Top of The data

(* ===== verification/FilterDelta.v ===== *)
(** * FilterDelta: filters that change during a scan (vgi/filter_v2.go,
    vgi/filter_delta_history.go, vgi/protocol.go)

    A scan starts from a snapshot of its predicates and tightens them with
    delta documents, each applied whole or not at all. Every predicate ID has a
    revision, which outlives the predicate (a tombstone): an update that is not
    newer than its ID's revision is stale and ignored. An HTTP worker rebuilds
    the state on every turn from the snapshot and a compacted history of the
    deltas, and the recorded order of the predicates. *)

From S2P Require Import Prelude Bytes Unicode Strings ArrowTypes ArrowData Json FilterV2 FilterView.

(** ** State *)

Record PushdownFilters := {
  Filters : list Filter;
  v2Predicates : list v2Predicate;
  v2Revisions : gmap string Z;
  v2Required : gset string;
  v2Context : string;
  v2JoinKeyBatches : list RecordBatch;
  v2Spatial : bool;
  v2OutputSchema : option (list Field)
}.

(** [pf.v2Predicates], [pf.v2Revisions] and the filters made from them. *)
Definition commit (pf : PushdownFilters) (preds : list v2Predicate) (revs : gmap string Z)
  : PushdownFilters :=
  {| Filters := map (fun p => publicV2Filter (Expr p)) preds;
     v2Predicates := preds;
     v2Revisions := revs;
     v2Required := v2Required pf;
     v2Context := v2Context pf;
     v2JoinKeyBatches := v2JoinKeyBatches pf;
     v2Spatial := v2Spatial pf;
     v2OutputSchema := v2OutputSchema pf |}.

(** ** The snapshot *)

(** One predicate of the snapshot. *)
Definition snapshot_step (batch : RecordBatch) (joinKeys : gmap string Array) (pf : PushdownFilters)
    (value : RawMessage) : result string PushdownFilters :=
  let? p := parseV2Predicate batch joinKeys (v2JoinKeyBatches pf) (v2Spatial pf)
              (v2OutputSchema pf) value false in
  check! (Revision p =? 0)%Z else "snapshot predicate revisions must be zero" in
  check! bool_decide (v2Revisions pf !! ID p = None) else "duplicate predicate ID" in
  Ok {| Filters := Filters pf ++ [publicV2Filter (Expr p)];
        v2Predicates := v2Predicates pf ++ [p];
        v2Revisions := <[ID p := 0%Z]> (v2Revisions pf);
        v2Required := if bool_decide (Mode p = "required") then {[ID p]} ∪ v2Required pf
                      else v2Required pf;
        v2Context := v2Context pf;
        v2JoinKeyBatches := v2JoinKeyBatches pf;
        v2Spatial := v2Spatial pf;
        v2OutputSchema := v2OutputSchema pf |}.

Fixpoint fold_result {E A B} (f : A -> B -> result E A) (a : A) (l : list B) : result E A :=
  match l with
  | [] => Ok a
  | b :: l => let? a := f a b in fold_result f a l
  end.

Definition maxPredicates : nat := 1024.
Definition maxPredicateIDs : nat := 4096.

Definition is_document (d : v2Document) (kind : string) : bool :=
  bool_decide (Encoding d = "vgi.filters.v2") && bool_decide (Semantics d = filterV2Semantics)
  && bool_decide (Kind d = kind).

Definition deserializeFiltersV2 (batch : RecordBatch) (joinKeys : gmap string Array)
    (joinKeyBatches : list RecordBatch) (allowSpatial : bool) (outputSchema : option (list Field))
  : result string PushdownFilters :=
  let? (context, raw) := validateFilterV2Batch batch in
  let? doc := decodeStrictText raw decode_document in
  check! is_document doc "snapshot" else "initial filter document must be a vgi.filters.v2 snapshot" in
  let predicates := default [] (Predicates doc) in
  check! bool_decide (Updates doc = None) && (length predicates <=? maxPredicates)%nat
    else "invalid snapshot members or predicate limit exceeded" in
  check! bool_decide (predicates = []) || bool_decide (is_Some outputSchema)
    else "Filter Encoding v2 requires the authoritative unprojected bind output schema" in
  fold_result (snapshot_step batch joinKeys)
    {| Filters := []; v2Predicates := []; v2Revisions := ∅; v2Required := ∅;
       v2Context := context; v2JoinKeyBatches := joinKeyBatches; v2Spatial := allowSpatial;
       v2OutputSchema := outputSchema |} predicates.

(** ** A delta *)

Record predicateRevision := { prID : string; prRevision : Z }.

#[global] Instance predicateRevision_dec : EqDecision predicateRevision.
Proof. solve_decision. Defined.

(** An update as its own text gives it: the ID and revision, and for an upsert
    the predicate it parses to, which is only looked at when the update is not
    stale. *)
Record update := {
  target : predicateRevision;
  installs : option (result string v2Predicate)
}.

Definition readUpdate (pf : PushdownFilters) (batch : RecordBatch) (keys : gmap string Array)
    (raw : RawMessage) : result string update :=
  let? o := decodeStrict (Some raw) decode_object in
  match unmarshal_string (lookup_key o "operation") "", unmarshal_string (lookup_key o "id") "",
        unmarshal_uint64 (lookup_key o "revision") 0 with
  | Ok operation, Ok id, Ok revision =>
      check! negb (bool_decide (id = "")) && (Z.of_nat (length (sb id)) <=? 128)%Z
        else "invalid delta update" in
      let target := {| prID := id; prRevision := revision |} in
      if bool_decide (operation = "remove") then
        let? _ := exactKeys o ["operation"; "id"; "revision"] in
        Ok {| target := target; installs := None |}
      else if bool_decide (operation = "upsert") then
        let? _ := exactKeys o ["operation"; "id"; "revision"; "mode"; "source"; "expression"] in
        match unmarshal_string (lookup_key o "mode") "", unmarshal_string (lookup_key o "source") "",
              unmarshal_map (lookup_key o "expression") with
        | Ok mode, Ok source, Ok (Some _) =>
            check! bool_decide (mode = "advisory") && containsString predicate_sources source
              else "invalid delta upsert" in
            Ok {| target := target;
                  installs := Some (parseV2Predicate batch keys (v2JoinKeyBatches pf) (v2Spatial pf)
                                      (v2OutputSchema pf) raw true) |}
        | _, _, _ => Err "invalid delta upsert"
        end
      else Err "unknown delta operation"
  | _, _, _ => Err "invalid delta update"
  end.

(** The predicates but the one of [id]; the slice filtered in place is
    [applyDelta]'s own copy. *)
Definition removeV2Predicate (values : list v2Predicate) (id : string) : list v2Predicate :=
  filter (fun p => ID p <> id) values.

(** What the loop over a delta's updates has built. *)
Record progress := {
  nextPredicates : list v2Predicate;
  nextRevisions : gmap string Z;
  carried : list predicateRevision
}.

Definition isStale (revs : gmap string Z) (pr : predicateRevision) : bool :=
  match revs !! prID pr with Some old => (prRevision pr <=? old)%Z | None => false end.

Definition update_step (required : gset string) (st : progress) (u : update)
  : result string progress :=
  let id := prID (target u) in
  check! negb (bool_decide (id ∈ map prID (carried st))) else "duplicate delta predicate ID" in
  let carried := carried st ++ [target u] in
  check! negb (bool_decide (id ∈ required)) else "delta targets required predicate" in
  if isStale (nextRevisions st) (target u) then
    Ok {| nextPredicates := nextPredicates st; nextRevisions := nextRevisions st; carried := carried |}
  else
    let revs := <[id := prRevision (target u)]> (nextRevisions st) in
    match installs u with
    | None =>
        Ok {| nextPredicates := removeV2Predicate (nextPredicates st) id;
              nextRevisions := revs; carried := carried |}
    | Some predicate =>
        let? p := predicate in
        Ok {| nextPredicates := removeV2Predicate (nextPredicates st) id ++ [p];
              nextRevisions := revs; carried := carried |}
    end.
(* ===== verification/FilterEval.v ===== *)
(** * FilterEval: applying the filters of a scan to a batch (vgi/filter_v2.go,
    vgi/filter_pushdown.go, vgi/expression_filter.go)

    A predicate is rendered as DuckDB SQL over the batch's columns and handed to
    the registered evaluator, an embedded database that is not part of the
    repository. The masks are combined with AND; a predicate that cannot be
    rendered or evaluated fails the batch when it is required and is skipped
    when it is advisory. The rows of the mask are then kept, column by column
    where a column is dictionary-encoded. *)

From S2P Require Import Prelude Bytes Strings ArrowTypes ArrowData Strconv SqlTokens FilterV2 FilterView FilterDelta.

(** ** SQL text *)

(** [strings.ReplaceAll(s, q, q+q)] for a quote [q]. *)
Definition doubled (q : byte) (s : string) : string := bstr (quote_text q (sb s)).
Definition escapeIdent (s : string) : string := doubled x22 s.

(** A double quote, as a string. *)
Definition DQ : string := bstr [x22].
Definition quoted_name (s : string) : string := DQ +:+ escapeIdent s +:+ DQ.
Definition text_literal (s : string) : string := "'" +:+ doubled x27 s +:+ "'".

(** [duckDBTypeFor] of a type: the children of a struct carry no metadata in
    this model, so only the outer field can be a geometry. *)
Fixpoint duckDBType (t : DataType) : result string string :=
  match t with
  | DICTIONARY _ value _ => duckDBType value
  | INT64 => Ok "BIGINT"
  | INT32 => Ok "INTEGER"
  | INT16 => Ok "SMALLINT"
  | INT8 => Ok "TINYINT"
  | FLOAT64 => Ok "DOUBLE"
  | FLOAT32 => Ok "REAL"
  | STRING => Ok "VARCHAR"
  | BOOL => Ok "BOOLEAN"
  | BINARY => Ok "BLOB"
  | LIST elem _ => let? e := duckDBType elem in Ok (e +:+ "[]")
  | STRUCT fields =>
      let? parts := (fix all (fields : list (string * (DataType * bool))) : result string (list string) :=
        match fields with
        | [] => Ok []
        | (name, (t, _)) :: fields =>
            let? p := duckDBType t in
            let? ps := all fields in Ok ((quoted_name name +:+ " " +:+ p) :: ps)
        end) fields in
      Ok ("STRUCT(" +:+ Join parts ", " +:+ ")")
  | _ => Err "unsupported column type in expression filter"
  end.
Definition duckDBTypeFor (f : Field) : result string string :=
  if isWKBField f then Ok "BLOB" else duckDBType (FieldType f).
(** The filters of the snapshot, decoded for a function. *)
Definition deserializeFiltersForMetadata (f : F) (c : CallParams) (batch : RecordBatch) : result string FilterDelta.PushdownFilters :=
  deserializeFiltersV2 batch (JoinKeys c) (JoinKeyBatches c) (AllowsSpatial f) (Some (SchemaFields (BindOutputSchema c))).
Definition with_snapshot (f : F) (p : ProcessParams B) : result string (ProcessParams B) :=
  match PushdownFiltersBatch (Call p) with
  | None => Ok p
  | Some batch => let? pf := deserializeFiltersForMetadata f (Call p) batch in Ok (with_current (Some pf) p)
  end.
Definition auto_apply (f : F) (p : ProcessParams B) : option FilterDelta.PushdownFilters :=
  if AutoApplyFilters f && bool_decide (is_Some (PushdownFiltersBatch (Call p))) then CurrentPushdownFilters p else None.

(** *** One kind of function at a time *)

Definition failed {A} (r : result string A) : result init_fault A := lift_err InitFailed r.
Definition header_of (e : bytes) (workers : Z) (data : option bytes) : GlobalInitResponse :=
  {| RespExecutionID := Some e; MaxWorkers := workers;
     RespOpaqueData := match data with Some [] => None | d => d end |}.

(** The global init of a table or table-in-out function: user code on the first
    init of an execution only. *)
Definition global_init (f : F) (ip : InitParams B) (e : bytes) (workers : Z) : result init_fault (bytes * Z * option bytes) :=
  if IsSecondary ip then Ok (e, 1%Z, PreviousOpaqueData ip) else
  let? resp := failed (OnInit f ip) in
  Ok (default e (RespExecutionID resp), (if MaxWorkers resp =? 0 then workers else MaxWorkers resp)%Z, RespOpaqueData resp).

Definition initScalar (w : InitWorker) (f : F) (ip : InitParams B) (c : CallParams) (out : Schema) (r : InitRecipe) (fresh : bytes) : result init_fault StreamResult :=
  let e := default fresh (InitExecutionID ip) in
  let bound := callBindOpaqueData c in
  let some := match bound with Some (_ :: _) => bound | _ => None end in
  let? st := getOrCreateStorage w e (RecipeShardKey r) in
  Ok {| StreamOutputSchema := out;
        StreamState_ := ScalarExchangeState (executed e (match some with Some _ => some | None => RecipeInitOpaqueData r end) r) f
                          (process_params c e some None st);
        StreamInputSchema := callInputSchema c; Header := header_of e 1 some |}.

Definition redeem (f : F) (ip : InitParams B) : result init_fault () :=
  match OpenedPayloads ip, Redeem f with
  | Some (_ :: _), Some plan => failed (plan ip)
  | _, _ => Ok ()
  end.
Definition with_storage (e : bytes) (st : ExecutionStorage (B := B)) (ip : InitParams B) : InitParams B :=
  {| InitCall := InitCall ip; Phase := Phase ip; InitExecutionID := Some e; IsSecondary := IsSecondary ip;
     PreviousOpaqueData := PreviousOpaqueData ip; SplitTokens := SplitTokens ip; OpenedPayloads := OpenedPayloads ip;
     RowLimit := RowLimit ip; InitStorage := Some st |}.

Definition initTable (w : InitWorker) (f : F) (ip : InitParams B) (c : CallParams) (out : Schema) (autoProject : option (list Z))
    (r : InitRecipe) (fresh : bytes) : result init_fault StreamResult :=
  let e0 := default fresh (InitExecutionID ip) in
  let? st := getOrCreateStorage w e0 (RecipeShardKey r) in
  let ip := with_storage e0 st ip in
  let? _ := redeem f ip in
  let? (e, workers, data) := global_init f ip e0 4 in
  let? st := getOrCreateStorage w e (RecipeShardKey r) in
  let? p := failed (with_snapshot f (process_params c e data (OpenedPayloads ip) st)) in
  let? user := failed (NewState f p) in
  let? encoded := failed (gobEncode user) in
  Ok {| StreamOutputSchema := out;
        StreamState_ := TableProducer {| tpRecipe := executed e data r; tpUserStateBytes := encoded; AutoProjectIDs := autoProject;
                          tpDeltas := []; tpOrder := []; tpFn := f; tpParams := p; tpState := user; tpAutoApply := auto_apply f p |};
        StreamInputSchema := None; Header := header_of e workers data |}.

(** The batches of a finalize call, filtered and narrowed to the wire schema. *)
Definition of_panic {A} (r : result fault A) : result init_fault A :=
  lift_err (fun e => match e with Failed m => InitFailed m | Panicked m => InitPanic m end) r.
Definition finalize_batch (f : F) (p : ProcessParams B) (out : Schema) (batch : RecordBatch) : result init_fault RecordBatch :=
  let? batch := match CurrentPushdownFilters p with
                | Some pf => if AutoApplyFilters f then failed (Apply pf batch) else Ok batch
                | None => Ok batch
                end in
  if has_schema batch out then Ok batch else of_panic (selectColumnsByName batch out).
Definition finalize_stream (f : F) (p : ProcessParams B) (out : Schema) (batches : list RecordBatch) : result init_fault (list bytes * list RecordBatch) :=
  let? batches := map_result (finalize_batch f p out) batches in
  let? ipc := failed (map_result SerializeRecordBatch batches) in Ok (ipc, batches).

Definition initTableInOut (w : InitWorker) (f : F) (ip : InitParams B) (c : CallParams) (out : Schema) (phase : string)
    (r : InitRecipe) (fresh : bytes) : result init_fault StreamResult :=
  let e0 := default fresh (InitExecutionID ip) in
  let? st := getOrCreateStorage w e0 (RecipeShardKey r) in
  let ip := with_storage e0 st ip in
  let? (e, workers, data) := global_init f ip e0 1 in
  let r := executed e data r in
  let? st := getOrCreateStorage w e (RecipeShardKey r) in
  let? p := failed (with_snapshot f (process_params c e data None st)) in
  let? user := failed (NewState f p) in
  if bool_decide (phase = PhaseFinalize) then
    let? batches := failed (Finalize f p user) in
    let? (ipc, batches) := finalize_stream f p out batches in
    Ok {| StreamOutputSchema := out; StreamState_ := FinalizeProducer r ipc batches (Some st) None;
          StreamInputSchema := None; Header := header_of e workers data |}
  else
    let? encoded := failed (gobEncode user) in
    Ok {| StreamOutputSchema := out;
          StreamState_ := TableInOutExchange {| Recipe := r; UserStateBytes := encoded; FilterDeltaIPC := []; FilterPredicateOrder := [];
                            MorePending := false; streamFn := f; params := p; state := user; autoApply := auto_apply f p |};
          StreamInputSchema := callInputSchema c; Header := header_of e workers data |}.
Lemma tick_filters_same p q md : same_but_validators p q ->
  fst (applyTickFilters p md) = fst (applyTickFilters q md) /\
  same_but_validators (snd (applyTickFilters p md)) (snd (applyTickFilters q md)) /\
  filters_kept p (snd (applyTickFilters p md)) /\
  (forall x, fst (applyTickFilters p md) = Ok (Some x) -> is_Some (CurrentPushdownFilters (snd (applyTickFilters p md)))).
Proof.
  intros H. assert (Hs := seed_same _ _ H). unfold applyTickFilters.
  destruct (seed_filters p) as [p'|e], (seed_filters q) as [q'|e']; try done; [|by subst e'].
  destruct Hs as [Hs Hk]. destruct (same_call _ _ Hs) as [Hc Hf].
  destruct (tick_delta md) as [[raw|]|e]; [|done..]. destruct (DeserializeRecordBatch raw) as [batch|e]; [|done].
  rewrite <- Hf, <- Hc. destruct (CurrentPushdownFilters p') as [pf|] eqn:Ep; [|by rewrite <- ?Ep].
  destruct (applyDelta pf batch _) as [[carried pf']|e]; [|by rewrite <- ?Ep]. cbn [fst snd].
  split; [done|]. split; [by apply same_with_current|]. destruct Hk as [Hk1 Hk2]. split; [|by intros ? _].
  by split.
Qed.

Lemma applyTick_same h k md : same_history h k ->
  fst (applyTick h md) = fst (applyTick k md) /\ same_history (snd (applyTick h md)) (snd (applyTick k md)) /\
  filters_kept (hParams h) (hParams (snd (applyTick h md))).
Proof.
  intros (Hp & Hd & Ho). destruct (tick_filters_same _ _ md Hp) as (Hr & Hs & Hk & _). unfold applyTick.
  destruct (applyTickFilters (hParams h) md) as [r p], (applyTickFilters (hParams k) md) as [r' q]. cbn [fst snd] in *. subst r'.
  destruct (same_call _ _ Hs) as [_ Hf]. rewrite <- Hf, <- Hd, <- Ho.
  destruct r as [[[raw carried]|]|e]; [|by split_and!; [| |destruct Hk]..].
  destruct (CurrentPushdownFilters p) as [pf|] eqn:Ep; [|by split_and!; [| |destruct Hk]].
  destruct (recordFilterDelta _ _ _ _ _); by split_and!; [| |destruct Hk].
Qed.

Lemma tick_updates_same input call h k : same_history h k ->
  fst (tick_updates input call h) = fst (tick_updates input call k) /\
  same_history (snd (tick_updates input call h)) (snd (tick_updates input call k)) /\
  filters_kept (hParams h) (hParams (snd (tick_updates input call h))).
Proof.
  intros H. destruct (applyTick_same _ _ (InputMetadata call) H) as (Hr & Hs & Hk). unfold tick_updates.
  destruct (applyTick h _) as [r h'], (applyTick k _) as [r' k']. cbn [fst snd] in *. subst r'.
  destruct r as [[|]|e]; [done| |done]. destruct (BatchMetadata input) as [md|]; [|done].
  destruct (applyTick_same _ _ md Hs) as (Hr & Hs' & Hk').
  destruct (applyTick h' md) as [r h2], (applyTick k' md) as [r' k2]. cbn [fst snd] in *. subst r'.
  destruct Hk as [Hc1 Hf1], Hk' as [Hc2 Hf2]. split; [done|]. split; [done|]. split; [by rewrite Hc2, Hc1|auto].
Qed.
Lemma collect_inputs_lookup param entries inputs k :
  collect_inputs param entries inputs !! k =
    if decide (k ∈ entries.*1)
    then if String.eqb (param k) "" then inputs !! k else Some (param k)
    else inputs !! k.
Proof.
  revert inputs; induction entries as [|[key input] rest IH]; intros inputs.
  { cbn [collect_inputs]. rewrite decide_False; [done|].
    rewrite fmap_nil. apply not_elem_of_nil. }
  cbn [collect_inputs]. rewrite fmap_cons. cbn [fst].
  destruct (String.eqb (param key) "") eqn:Hval; rewrite IH.
  - destruct (decide (k = key)) as [->|Hne].
    + rewrite Hval. rewrite (decide_True (P := key ∈ key :: rest.*1)) by left.
      by case_decide.
    + case_decide as Hin.
      * rewrite decide_True; [done|by right].
      * rewrite decide_False; [done|].
        intros Hin'. apply elem_of_cons in Hin' as [?|?]; done.
  - destruct (decide (k = key)) as [->|Hne].
    + rewrite Hval, lookup_insert_eq.
      rewrite (decide_True (P := key ∈ key :: rest.*1)) by left.
      by case_decide.
    + rewrite lookup_insert_ne by done. case_decide as Hin.
      * rewrite decide_True; [done|by right].
      * rewrite decide_False; [done|].
        intros Hin'. apply elem_of_cons in Hin' as [?|?]; done.
Qed.

Lemma list_rows_outcome ds output :
  (Exists short_id ds ∧ list_rows ds output = Panicked) ∨
  (Forall (λ d, ¬ short_id d) ds ∧ ∃ out, list_rows ds output = Done out).
Proof.
  revert output; induction ds as [|d rest IH]; intros output; simpl.
  { right. split; [constructor|by eexists]. }
  unfold list_row, GoString.slice_to. cbn [Z.ltb Z.compare orb].
  destruct (Z.of_nat (String.length (ld_ID d)) <? 8) eqn:Hid.
  - left. split; [|done]. left. unfold short_id. apply Z.ltb_lt in Hid. lia.
  - apply Z.ltb_ge in Hid.
    match goal with |- context [list_rows rest ?o] => destruct (IH o) as [[Hex Hrun]|[Hall Hrun]] end.
    + left. split; [by right|done].
    + right. split; [|done]. constructor; [unfold short_id; lia|done].
Qed.

End HandlersMore.

(** X22.  The positional argument.  [getArg] never returns a flag: what
    it returns does not start with a hyphen.  What it returns is empty
    or the third element of the command line, and it is empty when the
    command line has fewer than three elements. *)
Theorem getArg_positional (args : list string) :
  String.prefix "-" (getArg args) = false ∧
  (getArg args ≠ ""%string → args !! 2%nat = Some (getArg args)) ∧
  ((length args < 3)%nat → getArg args = ""%string).
Proof. apply getArg_facts. Qed.

(** X23.  The inputs a deploy passes on.  The input set [Deploy] builds
    holds exactly the declared keys whose flag has a value, each with
    that value: undeclared flags and empty values are left out, and the
    set does not depend on the order in which the declared inputs are
    visited. *)
Theorem Deploy_inputs_declared (param : string → string) (seed : list nat)
    (declared : gmap string InputConfig) (k v : string) :
  collect_inputs param (go_range seed declared) ∅ !! k = Some v ↔
  is_Some (declared !! k) ∧ param k = v ∧ v ≠ ""%string.
Proof.
  rewrite collect_inputs_lookup, lookup_empty.
  assert (k ∈ (go_range seed declared).*1 ↔ is_Some (declared !! k)) as Hdom.
  { rewrite list_elem_of_fmap. split.
    - intros ([k' input] & -> & Hin). apply elem_of_go_range in Hin. by exists input.
    - intros [input Hin]. exists (k, input). split; [done|]. by apply elem_of_go_range. }
  case_decide as Hin.
  - destruct (String.eqb (param k) "") eqn:Hval.
    + apply String.eqb_eq in Hval. split; [done|]. intros (_ & <- & Hne). done.
    + apply String.eqb_neq in Hval. split.
      * intros [= <-]. split; [by apply Hdom|done].
      * by intros (_ & <- & _).
  - split; [done|]. intros (Hk & _). by apply Hdom in Hk.
Qed.

(** X24.  Requests [Deploy] turns down.  Without a slug on the command
    line, without a readable definition of the slug in the catalog, with
    a definition that does not parse, or with a target other than
    [local], [Deploy] returns an error and does nothing: the process
    state is the one before the call, no command is run and no
    directory is made. *)
Theorem Deploy_refused `{rt : GoRuntime} `{tx : GoText} (args : list string)
    (param : string → string) (seed : list nat) (io : DeployIO) (st : State) :
  deploy_refused args param st →
  ∃ msg, Deploy args param seed io st = Done (Err msg, st).
Proof.
  unfold deploy_refused, Deploy, getCatalogDetail. unfold_M.
  destruct st as [s w]. cbn.
  destruct (String.eqb (getArg args) "") eqn:Harg; [by eexists|].
  apply String.eqb_neq in Harg. intros [Hempty|Hrest]; [done|]. revert Hrest.
  unfold set_world. cbn [world svc].
  destruct (files w !! _) as [data|]; [|by eexists].
  destruct (json_Unmarshal_detail data) as [detail|]; [|by eexists].
  intros [Hne Hlocal]. cbn.
  destruct (String.eqb (param "target") "") eqn:Htarget;
    [by apply String.eqb_eq in Htarget|].
  destruct (String.eqb (param "target") "local") eqn:Htarget';
    [by apply String.eqb_eq in Htarget'|].
  destruct (String.eqb (param "target") "aws"); by eexists.
Qed.

Lemma Deploy_refused_witness :
  ∃ msg,
    Deploy (rt := SampleRuntime.runtime true) ["opensourcer"; "deploy"; "wiki"]%string
      (SampleMore.flags "gcp") [] (SampleRuntime.deploy_ok "id-1" 10)
      SampleMore.catalog_state = Done (Err msg, SampleMore.catalog_state).
Proof.
  apply (Deploy_refused (rt := SampleRuntime.runtime true)
           ["opensourcer"; "deploy"; "wiki"]%string (SampleMore.flags "gcp") []
           (SampleRuntime.deploy_ok "id-1" 10) SampleMore.catalog_state).
  right. vm_compute. split; discriminate.
Defined.

(** X25.  [List] and short identifiers.  [List] changes nothing and
    returns a value when every record has an identifier of at least
    eight bytes, the empty store included; it panics, at the slice
    [d.ID[:8]], exactly when some record of the store has a shorter
    identifier. *)
Theorem List_outcome `{rt : GoRuntime} `{tx : GoText} (st : State) :
  (Exists short_id (deployments (svc st)) ∧ List st = Panicked) ∨
  (Forall (λ d, ¬ short_id d) (deployments (svc st)) ∧
   ∃ out, List st = Done (Ok out, st)).
Proof.
  unfold List. destruct (deployments (svc st)) as [|d rest] eqn:Hds.
  { right. split; [constructor|]. by eexists. }
  cbn [length Nat.eqb].
  match goal with
  | |- context [list_rows ?ds ?o] =>
      destruct (list_rows_outcome ds o) as [[Hex ->]|[Hall [out ->]]]
  end; [by left|right]. split; [done|by eexists].
Qed.

(** X26.  [Logs] reads only.  Whatever the slug, the store and the
    answer of the command, [Logs] returns with the service, the files,
    the directories and the random source as they were; the one thing it
    may do to the outside is run [docker compose logs --tail 100] in the
    directory of a record of the slug, and it does so only for a
    non-empty slug that is tracked. *)
Theorem Logs_read_only `{rt : GoRuntime} (answer : ExecResult) (software : string)
    (st : State) :
  ∃ r st',
    Logs answer software st = Done (r, st') ∧
    svc st' = svc st ∧
    files (world st') = files (world st) ∧
    dirs (world st') = dirs (world st) ∧
    entropy (world st') = entropy (world st) ∧
    (log (world st') = log (world st) ∨
     ∃ d, d ∈ deployments (svc st) ∧ ld_Software d = software ∧
          software ≠ ""%string ∧
          log (world st') =
            log (world st) ++
              [EvExec ["docker"; "compose"; "-f"; compose_path d; "logs"; "--tail"; "100"]%string
                 (ld_Directory d) []]).
Proof.
  unfold Logs. destruct (String.eqb software "") eqn:Hsoft.
  { eexists _, _. split; [reflexivity|]. repeat split; by left. }
  apply String.eqb_neq in Hsoft.
  unfold findDeployment, getDockerLogs, deref. unfold_M. cbn.
  destruct (list_find _ _) as [[i d]|] eqn:Hfind; cbn;
    [|eexists _, _; split; [reflexivity|]; repeat split; by left].
  apply list_find_Some in Hfind as (Hi & Hslug & _). rewrite Hi. cbn.
  assert (d ∈ deployments (svc st)) as Hin by (by eapply list_elem_of_lookup_2).
  destruct (exec_err answer);
    (eexists _, _; split; [reflexivity|]; repeat split; right; exists d; by repeat split).
Qed.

Bottom of The data

* [Assignment] All that belongs in the answer is the run of lines above from the line containing "log (world st) ++" through the line containing "assert (d ∈", exactly as written.

* [Task response]
            log (world st) ++
              [EvExec ["docker"; "compose"; "-f"; compose_path d; "logs"; "--tail"; "100"]%string
                 (ld_Directory d) []]).
Proof.
  unfold Logs. destruct (String.eqb software "") eqn:Hsoft.
  { eexists _, _. split; [reflexivity|]. repeat split; by left. }
  apply String.eqb_neq in Hsoft.
  unfold findDeployment, getDockerLogs, deref. unfold_M. cbn.
  destruct (list_find _ _) as [[i d]|] eqn:Hfind; cbn;
    [|eexists _, _; split; [reflexivity|]; repeat split; by left].
  apply list_find_Some in Hfind as (Hi & Hslug & _). rewrite Hi. cbn.
  assert (d ∈ deployments (svc st)) as Hin by (by eapply list_elem_of_lookup_2).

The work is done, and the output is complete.